After China’s mining ban in 2020, many miners moved to Kazakhstan for cheaper power, putting heavy strain on the country’s grid.

KEGOC reports that electricity demand in the southeast surged nearly 12% in nine months, about 1,500 megawatts, equal to the energy needs of the entire Almaty region.

To stabilize the system, KEGOC began rationing electricity in some areas.

To prevent future strain on the power grid, Kazakhstan is considering tighter controls on mining operations.

A proposed bill would cap new mining facilities at one megawatt of electricity and pause approvals entirely if national applications exceed 100 megawatts.

What’s U.S. crypto mining take in the Trump era?

But as Kazakhstan ramps up mining, the U.S. is moving in a different direction.

After last year’s Bitcoin [BTC] halving slashed rewards and raised mining difficulty, profitability has dropped sharply.

Many American miners, once profitable at $50,000 BTC, are struggling even with prices near $100,000 due to high energy and hardware costs. 

In response, the Trump administration and Congress are expected to fast-track renewable expansion.

With solar, wind, and battery storage growing rapidly, alongside strong nuclear output, carbon-free energy could account for 62% of U.S. electricity next year, surpassing natural gas for the first time.

China’s Bitcoin mining record and more

This further comes at a time when Luxor’s Q4 2025 Hashrate Map reveals China now contributes 14.05% of Bitcoin’s total hashrate, making it the third-largest mining hub globally.

Much of this quiet resurgence is believed to be centered in Xinjiang, where cheap energy continues to attract miners.

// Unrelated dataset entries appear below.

(* ===== verification/Logging.v ===== *)
(** * Logging: logging.c and the macros of logging.h

    The number printers fill a fixed buffer from its end, and vfse_log interprets a
    format string.  What a call writes to the descriptor is the list of its bytes.
    [vfse_log_prints] says that every format built from the supported conversions
    comes out as its text; [vfse_log_repeats_prefix] is what happens for another
    conversion.  se_error and se_debug are sequences of three calls of se_log. *)
From Stdlib Require Import ZArith Lia.
From stdpp Require Import base option numbers list gmap.
From S2P Require Import Prelude.
From S2P Require Import CArray.
From S2P Require Import Utils.

Definition BUFSIZE : Z := 201.
Definition NIL_STR : list Z := [40; 110; 105; 108; 41].
Definition hex (d : Z) : Z := if d <? 10 then 48 + d else 97 + (d - 10).

(** The length written, the buffer, and the index of the first character. *)
Definition zu2str_step (st : Z * Z * arr Z) : outcome ((Z * Z * arr Z) + (Z * arr Z)) :=
  let '(n, idx, buf) := st in
  if (0 <? idx) && (0 <? n) then
    buf ← awrite buf idx (n mod 10 + 48);
    Ok (inl (n / 10, idx - 1, buf))
  else Ok (inr (idx, buf)).
Definition zu2str (n : Z) (buf : arr Z) : outcome (Z * arr Z * Z) :=
  let idx := BUFSIZE - 1 in
  if n =? 0 then
    buf ← awrite buf idx 48;
    Ok (BUFSIZE - idx, buf, idx)
  else
    '(idx, buf) ← while_loop zu2str_step 8 (n, idx, buf);
    Ok (BUFSIZE - (idx + 1), buf, idx + 1).
Definition u2str (n : Z) (buf : arr Z) : outcome (Z * arr Z * Z) := zu2str n buf.

(** memcpy of a short string to the start of the buffer. *)
Fixpoint put_string (buf : arr Z) (i : Z) (s : list Z) : outcome (arr Z) :=
  match s with
  | [] => Ok buf
  | c :: s => buf ← awrite buf i c; put_string buf (i + 1) s
  end.
Definition p2str_step (st : Z * Z * arr Z) : outcome ((Z * Z * arr Z) + (Z * arr Z)) :=
  let '(n, idx, buf) := st in
  if (1 <? idx) && (0 <? n) then
    buf ← awrite buf idx (hex (n mod 16));
    Ok (inl (n / 16, idx - 1, buf))
  else Ok (inr (idx, buf)).
Definition p2str (ptr : Z) (buf : arr Z) : outcome (Z * arr Z * Z) :=
  if ptr =? 0 then
    buf ← put_string buf 0 NIL_STR;
    Ok (Z.of_nat (length NIL_STR), buf, 0)
  else if ptr =? 0 then   (* if (n == 0), not reachable *)
    buf ← put_string buf 0 [48; 120; 48];
    Ok (3, buf, 0)
  else
    '(idx, buf) ← while_loop p2str_step 8 (ptr, BUFSIZE - 1, buf);
    let idx := idx - 1 in
    buf ← awrite buf idx 48;
    buf ← awrite buf (idx + 1) 120;
    Ok (BUFSIZE - idx, buf, idx).

(** The variable arguments: an unsigned, a size_t, or a pointer with the string it
    points to, if any. *)
Inductive va_arg : Type :=
  | VaU (n : Z)
  | VaZ (n : Z)
  | VaPtr (p : Z) (str : option (list Z)).

(** [len] bytes of the buffer from [begin], as write sends them. *)
Definition buf_slice (buf : arr Z) (begin len : Z) : list Z :=
  (λ i, acell buf i) <$> seqZ begin len.
(** The characters of [msg] from [i] up to [j]. *)
Definition msg_slice (msg : list Z) (i j : Z) : list Z :=
  take (Z.to_nat (j - i)) (drop (Z.to_nat i) msg).

(** void vfse_log(int fd, const char *msg, va_list args): [None] is NULL, the loop state is the
    position in [msg], [begin], the buffer, the arguments left and the bytes written. *)
Definition vfse_log_step (msg : list Z) (st : Z * Z * arr Z * list va_arg * list Z)
    : outcome ((Z * Z * arr Z * list va_arg * list Z) + list Z) :=
  let '(i, begin, buf, args, out) := st in
  c ← char_at msg i;
  if c =? 0 then
    Ok (inr (if begin <? i then out ++ msg_slice msg begin i else out))
  else if c =? 37 (* % *) then
    let out := out ++ msg_slice msg begin i in
    next ← char_at msg (i + 1);
    if next =? 37 then Ok (inl (i + 2, i + 2, buf, args, out ++ [37]))
    else if next =? 117 (* u *) then
      match args with
      | VaU n :: args =>
          '(len, buf, b) ← u2str n buf;
          Ok (inl (i + 2, i + 2, buf, args, out ++ buf_slice buf b len))
      | _ => Fail UB
      end
    else if next =? 112 (* p *) then
      match args with
      | VaPtr p _ :: args =>
          '(len, buf, b) ← p2str p buf;
          Ok (inl (i + 2, i + 2, buf, args, out ++ buf_slice buf b len))
      | _ => Fail UB
      end
    else if next =? 122 (* z *) then
      next2 ← char_at msg (i + 2);
      if next2 =? 117 then
        match args with
        | VaZ n :: args =>
            '(len, buf, b) ← zu2str n buf;
            Ok (inl (i + 3, i + 3, buf, args, out ++ buf_slice buf b len))
        | _ => Fail UB
        end
      else Ok (inl (i + 2, i + 2, buf, args, out))
    else if next =? 115 (* s *) then
      match args with
      | VaPtr _ (Some s) :: args =>
          len ← msg_len s;
          Ok (inl (i + 2, i + 2, buf, args, out ++ msg_slice s 0 len))
      | _ => Fail UB
      end
    else
      match args with
      | VaPtr _ _ :: args => Ok (inl (i + 1, begin, buf, args, out))
      | _ => Fail UB
      end
  else Ok (inl (i + 1, begin, buf, args, out)).
Definition vfse_log (buf : arr Z) (msg : option (list Z)) (args : list va_arg) : outcome (list Z) :=
  match msg with
  | None => Ok []   (* msg == NULL *)
  | Some msg => while_loop (vfse_log_step msg) 32 (0, 0, buf, args, [])
  end.

(** void se_log(const char *msg, ...) and void fse_log(int fd, const char *msg, ...): the
    descriptor and the bytes that the calls of write send to it, in order. *)
Definition STDERR_FILENO : Z := 2.
Definition se_log (buf : arr Z) (msg : option (list Z)) (args : list va_arg) : outcome (Z * list Z) :=
  out ← vfse_log buf msg args; Ok (STDERR_FILENO, out).
Definition fse_log (buf : arr Z) (fd : Z) (msg : option (list Z)) (args : list va_arg) : outcome (Z * list Z) :=
  out ← vfse_log buf msg args; Ok (fd, out).

(** ** The number printers *)

(** The digits of [n] in base [b], the most significant first. *)
Fixpoint digits (fuel : nat) (b n : Z) : list Z :=
  match fuel with
  | O => []
  | S fuel => if n =? 0 then [] else digits fuel b (n / b) ++ [n mod b]
  end.

Lemma digits_value fuel b n :
  1 < b → 0 ≤ n < b ^ Z.of_nat fuel → foldl (λ v d, b * v + d) 0 (digits fuel b n) = n.
Proof.
  intros Hb. revert n. induction fuel as [|fuel IH]; intros n Hn.
  - change (Z.of_nat 0) with 0 in Hn. rewrite Z.pow_0_r in Hn. simpl. lia.
  - simpl. destruct (Z.eqb_spec n 0) as [->|Hn0]; [done|].
    rewrite foldl_app, IH. { simpl. pose proof (Z.div_mod n b). lia. }
    rewrite Nat2Z.inj_succ, Z.pow_succ_r in Hn by lia.
    split; [apply Z.div_pos; lia|apply Z.div_lt_upper_bound; lia].
Qed.
(** What bin_init establishes and no operation changes. *)
Record bin_geometry (bin : bin_t) : Prop := {
  bg_class : reg_size bin ∈ size_classes;
  bg_pages : run_size_pages bin = class_pages (reg_size bin);
  bg_bits : reg_mask_size_bits bin = 2 * class_elems (reg_size bin)
}.

Definition class_shape_ok (s : Z) : bool :=
  (1 <=? class_elems s) && (class_elems s <=? 1024) && (0 <? s) &&
  (s * class_elems s <=? 2 ^ 20) && (s * class_elems s <=? class_pages s * PAGE_SIZE).

Lemma class_shape_all : Forall (λ s, class_shape_ok s = true) size_classes.
Proof. rewrite size_classes_eq. repeat constructor. Qed.

Lemma class_shape s : s ∈ size_classes →
  1 ≤ class_elems s ≤ 1024 ∧ 0 < s ∧ s * class_elems s ≤ 2 ^ 20 ∧
  s * class_elems s ≤ class_pages s * PAGE_SIZE.
Proof.
  intros Hs. pose proof class_shape_all as H. rewrite Forall_forall in H.
  specialize (H s Hs). unfold class_shape_ok in H. rewrite !andb_true_iff in H. lia.
Qed.

Lemma bin_geometry_shape bin : bin_geometry bin → bin_shape bin (class_elems (reg_size bin)).
Proof. intros [Hc _ Hb]. destruct (class_shape _ Hc) as (? & ? & ? & ?). by split. Qed.

(** The classes with a table row: the index, and the regions of the row. *)
Definition small_class_ok (s : Z) : bool :=
  if IS_SIZE_SMALL s then
    (0 <=? SIZE_TO_IDX_SMALL s) && (SIZE_TO_IDX_SMALL s <? 32) &&
    (elems_small (SIZE_TO_IDX_SMALL s) =? class_elems s)
  else if IS_SIZE_MEDIUM s then
    match size_to_idx_medium s with
    | Ok i => (0 <=? i) && (i <? 4) && (elems_medium i =? class_elems s)
    | Fail _ => false
    end
  else class_elems s =? 1.

Lemma small_class_all : Forall (λ s, small_class_ok s = true) size_classes.
Proof. rewrite size_classes_eq. repeat constructor. Qed.

Lemma choose_generator_ok bin r :
  bin_geometry bin →
  ∃ g r', choose_generator bin r = Ok (g, r') ∧ generates g (class_elems (reg_size bin)).
Proof.
  intros [Hc _ _]. pose proof small_class_all as H. rewrite Forall_forall in H.
  specialize (H _ Hc). unfold small_class_ok in H. unfold choose_generator.
  destruct (IS_SIZE_SMALL (reg_size bin)); [|destruct (IS_SIZE_MEDIUM (reg_size bin))].
  - rewrite !andb_true_iff in H. destruct H as [[H0 H32] Hel].
    destruct (small_draw (SIZE_TO_IDX_SMALL (reg_size bin))) as (len & Hlen & H1 & Hdraw); [lia|].
    pose proof (splitmix32_range r) as Hx. destruct (splitmix32 r) as [x r']. simpl in Hx.
    rewrite Hlen. cbn [mbind outcome_bind]. rewrite umod_ok by lia. cbn [mbind outcome_bind].
    destruct (Hdraw (x mod len)) as (g & -> & Hg); [apply Z.mod_pos_bound; lia|].
    exists g, r'. split; [done|]. apply Z.eqb_eq in Hel. by rewrite <- Hel.
  - destruct (size_to_idx_medium (reg_size bin)) as [i|]; [|done].
    rewrite !andb_true_iff in H. destruct H as [[H0 H4] Hel].
    destruct (medium_draw i) as (len & Hlen & H1 & Hdraw); [lia|]. cbn [mbind outcome_bind].
    pose proof (splitmix32_range r) as Hx. destruct (splitmix32 r) as [x r']. simpl in Hx.
    rewrite Hlen. cbn [mbind outcome_bind]. rewrite umod_ok by lia. cbn [mbind outcome_bind].
    destruct (Hdraw (x mod len)) as (g & -> & Hg); [apply Z.mod_pos_bound; lia|].
    exists g, r'. split; [done|]. apply Z.eqb_eq in Hel. by rewrite <- Hel.
  - exists 1, r. split; [done|]. apply Z.eqb_eq in H. rewrite H. split; [lia|done].
Qed.

Lemma run_init_ok bin heap r :
  bin_geometry bin → 0 < heap < 2 ^ 48 →
  ∃ run r', run_init bin heap r = Ok (run, r') ∧ run_entry run = LLEntry 0 0 heap ∧
            run_rep bin (class_elems (reg_size bin)) run [] ∅.
Proof.
  intros Hgeo Hheap. pose proof (bin_geometry_shape bin Hgeo) as Hshape.
  set (n := class_elems (reg_size bin)) in *. pose proof Hshape as [Hbits Hn Hreg Hfit].
  destruct (choose_generator_ok bin r Hgeo) as (g & r1 & Hch & Hg). fold n in Hg.
  unfold run_init. rewrite Hch. cbn [mbind outcome_bind].
  pose proof (splitmix32_range r1) as Hx. destruct (splitmix32 r1) as [x r2]. simpl in Hx.
  rewrite (bin_shape_elems bin n), umod_ok by (done || lia). cbn [mbind outcome_bind].
  pose proof (Z.mod_pos_bound x n ltac:(lia)).
  rewrite (wrap_small 16 g), (wrap_small 16 n), (wrap_small 16 (x mod n)) by (destruct Hg; lia).
  eexists _, r2. split; [reflexivity|]. split; [done|].
  split; cbn [gen current_idx reg_bitmap navail nfreed run_entry key length]; try done; try lia.
  - exists x. split; [done|]. unfold walk. simpl. f_equal. lia.
  - intros i Hi. unfold eitem. by rewrite pitem_amake_0.
Qed.

(** ** Traces

    Any interleaving of allocations and frees on one run. *)
Inductive run_op : Type := RAlloc | RFree (ptr : Z).
Inductive run_res : Type := RPtr (ptr : Z) | RFreed (ok : bool).

Definition run_exec `{Build} (bin : bin_t) (run : run_t) (op : run_op) : outcome (run_res * run_t) :=
  match op with
  | RAlloc => '(p, run) ← run_allocate run bin; Ok (RPtr p, run)
  | RFree p => '(b, run) ← run_deallocate run bin p; Ok (RFreed b, run)
  end.

Fixpoint run_exec_all `{Build} (bin : bin_t) (run : run_t) (ops : list run_op)
    : outcome (list run_res * run_t) :=
  match ops with
  | [] => Ok ([], run)
  | op :: ops =>
      '(r, run) ← run_exec bin run op;
      '(rs, run) ← run_exec_all bin run ops;
      Ok (r :: rs, run)
  end.

(** The same operations on the abstract state.  Allocation takes the next region of
    the walk; a free succeeds exactly on the address of a region that is issued and
    not yet given back. *)
Inductive arun_step (n heap size : Z) :
    list Z * gset Z → run_op → run_res → list Z * gset Z → Prop :=
  | arun_alloc issued freed i :
      0 ≤ i < n → i ∉ issued →
      arun_step n heap size (issued, freed) RAlloc (RPtr (heap + i * size)) (issued ++ [i], freed)
  | arun_free issued freed i :
      i ∈ issued → i ∉ freed →
      arun_step n heap size (issued, freed) (RFree (heap + i * size)) (RFreed true)
        (issued, {[i]} ∪ freed)
  | arun_refused issued freed ptr :
      (∀ i, ptr = heap + i * size → i ∈ issued → i ∈ freed) →
      arun_step n heap size (issued, freed) (RFree ptr) (RFreed false) (issued, freed).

Meanwhile, the US finally witnessed the end of the government shutdown, briefly lifting crypto markets, refocusing attention on pending crypto bills, and the December Fed rate decision.

Therefore, as global crypto dynamics shift, Kazakhstan’s renewed openness, the U.S. market’s liquidity reset, and China’s quiet mining resurgence all point to a sector that continues to adapt despite regulatory and macro hurdles.